I think that is the proverbial nail (have I got that right?) @SpringlikeBunk. But isn’t this the inevitable reality of “multi”-dating / multiple chats.

I wouldn’t worry too much about x’s. It’s quite hard to calibrate these and I find I vary a fair amount and think I’m x’ing too much. Outside OLD I have friends who x all the time and then others who don’t at all.

LuckyLinda3 · 04/03/2021 10:23

Morning all. Another day in lockdown paradise, living the dream! So, my ex has been messaging every day since Saturday, casually suggesting a walk, a drive. Last night I had to go to the shop late and he messaged just as he got out of work so when he realised i was in town he asked if we could meet. I have to admit I agreed and we met and talked in the car..but only for a few minutes.
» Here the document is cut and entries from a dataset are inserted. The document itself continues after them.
(* ===== verification/Rtl8101.v ===== *)
(** * The RealTek 8101E driver (net-rtl8101.c)

    Two rings of 4 descriptors of 16 bytes each, shared with the card, and a
    1600-byte buffer per descriptor.  Descriptor fields at their offsets: [d1] 0
    (ownership, end of ring, status, length), [d2] 4, the 64-bit [addr] 8.  The
    fields are volatile, so every read of [d1] is a poll. *)

From S2P Require Import Prelude Machine Memory Vga Alloc Pci NetDriver Rings.

Section Driver.
Context `{Env}.

Definition rtl8101_known_pci_id (p : option pci_device) : Z :=
  match p with
  | None => 0
  | Some p => if (pd_vendor_id p =? 0x10EC) && (pd_device_id p =? 0x8136) then 1 else 0
  end.

Definition rtl8101_probe (pdev : option pci_device) : M Z :=
  if rtl8101_known_pci_id pdev =? 0 then mret 0 else mret 1.

(** The loop over the BARs: the first present I/O range of at least 256 ports. *)
Definition rtl8101_io_bar (b : pci_bar) : bool :=
  negb (bar_present b =? 0) && negb (bar_io b =? 0) && (u64 (bar_start b + 0xFF) <=? bar_end b).
Definition rtl8101_find_io (bars : list pci_bar) : option (nat * pci_bar) :=
  list_find (λ b, rtl8101_io_bar b = true) bars.

(** [while (io_inb(rtl8101_iobase+0x37) & 0x10) { if (--patience != 0) return 0; }]:
    [true] when the loop is left, [false] for the [return].  From a patience of
    200 the first pass decides, so little fuel is enough. *)
Fixpoint rtl8101_reset_loop (fuel : nat) (patience : Z) : M bool :=
  match fuel with
  | O => halt NoReturn
  | S f =>
      iobase ← gets (λ s, rtl8101_iobase (m_rtl8101 s));
      c ← io_inb (iobase + 0x37);
      if Z.land c 0x10 =? 0 then mret true else
      let patience := u32 (patience - 1) in
      if negb (patience =? 0) then mret false else rtl8101_reset_loop f patience
  end.

(** [if (x == NULL) x = do_alloc(n);] *)
Definition rtl8101_alloc_once (get : rtl8101_state -> Z) (set : Z -> rtl8101_state -> rtl8101_state) (n : Z) : M unit :=
  x ← gets (λ s, get (m_rtl8101 s));
  when (x =? 0) (p ← do_alloc n; upd_rtl8101 (set p)).

(** The allocations of [rtl8101_init]. *)
Definition rtl8101_alloc_rings : M unit :=
  upd_rtl8101 (set_rtl8101_ring_size 4) ;;
  align_alloc 256 ;;
  rtl8101_alloc_once rtl8101_rx set_rtl8101_rx 64 ;;
  align_alloc 256 ;;
  rtl8101_alloc_once rtl8101_tx set_rtl8101_tx 64 ;;
  align_alloc 16 ;;
  rtl8101_alloc_once rtl8101_rx_packets set_rtl8101_rx_packets 16 ;;
  rtl8101_alloc_once rtl8101_tx_packets set_rtl8101_tx_packets 16.

(** [d->addr = (uint64_t)((size_t)p)] *)
Definition store_addr (d p : Z) : M unit := store32 (d + 8) p ;; store32 (d + 12) 0.

(** [i == (rtl8101_ring_size - 1) ? 0x40000000 : 0] *)
Definition end_of_ring (i : Z) : Z := if i =? 3 then 0x40000000 else 0.

(** One pass of each descriptor loop: [own] is 0x80000000 or 0. *)
Definition rtl8101_setup_desc (ring tbl own i : Z) : M unit :=
  p ← load32 (tbl + 4 * i);
  store_addr (ring + 16 * i) p ;;
  store32 (ring + 16 * i + 4) 0 ;;
  store32 (ring + 16 * i) (Z.lor (Z.lor own (end_of_ring i)) 1600).

Definition rtl8101_setup_rings : M unit :=
  st ← gets m_rtl8101;
  let rx := rtl8101_rx st in
  let tx := rtl8101_tx st in
  let rx_packets := rtl8101_rx_packets st in
  let tx_packets := rtl8101_tx_packets st in
  do_memset rx 0 64 ;;
  do_memset tx 0 64 ;;
  do_memset rx_packets 0 16 ;;
  do_memset tx_packets 0 16 ;;
  align_alloc 32 ;;
  for_range 0 4 (λ i, p ← do_alloc 1600; store32 (rx_packets + 4 * i) p) ;;
  for_range 0 4 (λ i, p ← do_alloc 1600; store32 (tx_packets + 4 * i) p) ;;
  for_range 0 4 (rtl8101_setup_desc rx rx_packets 0x80000000) ;;
  for_range 0 4 (rtl8101_setup_desc tx tx_packets 0).

(** From the MAC address to the end of [rtl8101_init]. *)
Definition rtl8101_start_card : M Z :=
  iobase ← gets (λ s, rtl8101_iobase (m_rtl8101 s));
  for_range 0 6 (λ i,
    v ← io_inb (iobase + 0x00 + i);
    upd_rtl8101 (λ st, set_rtl8101_mac_address (<[Z.to_nat i := v]> (rtl8101_mac_address st)) st)) ;;
  io_outl (iobase + 0x08) 0xFFFFFFFF ;;
  io_outl (iobase + 0x0C) 0xFFFFFFFF ;;
  io_outw (iobase + 0x62) 0x1200 ;;
  rtl8101_alloc_rings ;;
  rtl8101_setup_rings ;;
  upd_rtl8101 (set_rtl8101_rx_offset 0) ;;
  upd_rtl8101 (set_rtl8101_tx_offset 0) ;;
  mac ← gets (λ s, rtl8101_mac_address (m_rtl8101 s));
  upd_net (set_my_eth_mac mac) ;;
  io_outl (iobase + 0xE8) 0 ;;
  rx ← gets (λ s, rtl8101_rx (m_rtl8101 s)); io_outl (iobase + 0xE4) rx ;;
  tx ← gets (λ s, rtl8101_tx (m_rtl8101 s)); io_outl (iobase + 0x20) tx ;;
  io_outl (iobase + 0x24) 0 ;;
  io_outl (iobase + 0x28) 0 ;;
  io_outl (iobase + 0x2C) 0 ;;
  io_outl (iobase + 0xEC) ((1600 + 127) / 128) ;;
  io_outb (iobase + 0x37) 0x0C ;;
  mret 1.

Definition rtl8101_init (pdev : option pci_device) : M Z :=
  match pdev with
  | None => mret 0
  | Some d =>
  if rtl8101_known_pci_id pdev =? 0 then mret 0 else
  upd_rtl8101 (set_rtl8101_io None) ;;
  match rtl8101_find_io (pd_BAR d) with
  | None => vga_write (msg "Cannot locate I/O resource") ;; mret 0
  | Some (i, b) =>
      upd_rtl8101 (set_rtl8101_io (Some (Z.of_nat i))) ;;
      pci_config_write_imm (pd_bus d) (pd_device d) (pd_function d) 4 0x29F ;;
      let iobase := u32 (bar_start b) in
      upd_rtl8101 (set_rtl8101_iobase iobase) ;;
      io_outw (iobase + 0x3C) 0x0000 ;;
      io_outb (iobase + 0x37) 0x10 ;;
      ready ← rtl8101_reset_loop 2 200;
      if negb ready then mret 0 else
      io_outw (iobase + 0x3E) 0xFFFF ;;
      io_outl (iobase + 0x40) (Z.lor (Z.lor 0x0000 (Z.shiftl 3 24)) (Z.shiftl 6 8)) ;;
      io_outl (iobase + 0x44) 0x000F ;;
      rtl8101_start_card
  end
  end.

Definition rtl8101_uninit (pdev : option pci_device) : M Z := mret 1.

(** [rx->d1 &= mask] and [rx->d1 |= mask], a read and a write of the volatile
    field. *)
Definition d1_and (d mask : Z) : M unit := v ← vload32 d; store32 d (Z.land v mask).
Definition d1_or (d mask : Z) : M unit := v ← vload32 d; store32 d (Z.lor v mask).

Definition rtl8101_rx_reinit (rx entry : Z) : M unit :=
  store32 (rx + 4) 0 ;;
  d1_and rx 0x3FFFC000 ;;
  st ← gets m_rtl8101;
  p ← load32 (rtl8101_rx_packets st + 4 * entry);
  store_addr rx p ;;
  when (entry =? u32 (rtl8101_ring_size st - 1)) (d1_or rx 0x40000000) ;;
  d1_or rx (Z.lor 0x80000000 1600).

Definition rtl8101_adv_packet : M unit :=
  upd_rtl8101 (λ st,
    let o := rtl8101_rx_offset st + 1 in
    set_rtl8101_rx_offset (if rtl8101_ring_size st <=? o then 0 else o) st).

Definition rtl8101_tx_desc (st : rtl8101_state) : Z := rtl8101_tx st + 16 * rtl8101_tx_offset st.
Definition rtl8101_rx_desc (st : rtl8101_state) : Z := rtl8101_rx st + 16 * rtl8101_rx_offset st.

(** [d1 & mask], a fresh read of the volatile field each time. *)
Definition d1_bits (d mask : Z) : M Z := v ← vload32 d; mret (Z.land v mask).

(** [while ((tx->d1&0x80000000) != 0) if (--patience == 0) { vga_write(m); break; }] *)
Definition rtl8101_wait (patience : positive) (tx : Z) (m : list Z) : M unit :=
  late ← busy_wait patience (own ← d1_bits tx 0x80000000; mret (negb (own =? 0)));
  when late (vga_write m).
Then he kissed me and that was the end to any real conversation as we just sat kissing in the car. We have such amazing chemistry and we both know it. I didnt really want to do any serious talking last nite but I'm fairly sure I'm not up for fwb either. I left with no conversation about seeing each other again but a while after I got home he texted to say it was lovely to see me again and he needed that. I'm more chilled about this now but would welcome opinions especially from the male posters. Have a nice day all.

Onesmallstep67 · 04/03/2021 10:24

My test when I was OLD was always when my phone pinged who did I want it to be? I would usually have a favourite/no1 interest and would want the message to be from them. And to a certain degree now I am still the same, particularly if I am waiting on hearing from Mr V. I have been trying to work out where my anxiety comes from. I have been ghosted a couple times, including somewhat by Mr V in the early days. His general demeanour is far more laid back than my last partner and at times it doesn't help my anxiety levels. I am pretty sure we are past the point of ghosting, it wouldn't be possible now because if he disappeared I would be going to find out where he was or what had happened. And I mostly know that someone's feelings for you don't disappear in a puff of smoke. So there's no logical reason for everything to be okay one day and not the next. So mostly my anxiety kicks in now if he's out of routine with when he calls. He drives for a living but his own car has been playing up recently. He has also been feeling a bit under the weather. So my anxiety now is about his health and safety. Having lost my DH to illness and subsequently both parents it's finding a way to manage the fear that something may happen to someone else I care about.
I have also been thinking about the issue of whether one person can ever offer you everything that you need. I have done the multi dating and FWB thing. I may well return to it if things with Mr V come to an end. But for me it has always been the case that I wanted monogamy and the real deal with someone. So anything else was always a way of enjoying my time whilst searching for something/ someone who I truly connected with. This is different for everyone. I am not sure I can articulate what I want to say without it sounding a bit judgey but do you think by offering - and being able to find- the whole gamut of sex/ friendship / casual/ hook ups we are actually minimising the potential or need for exclusive commitment?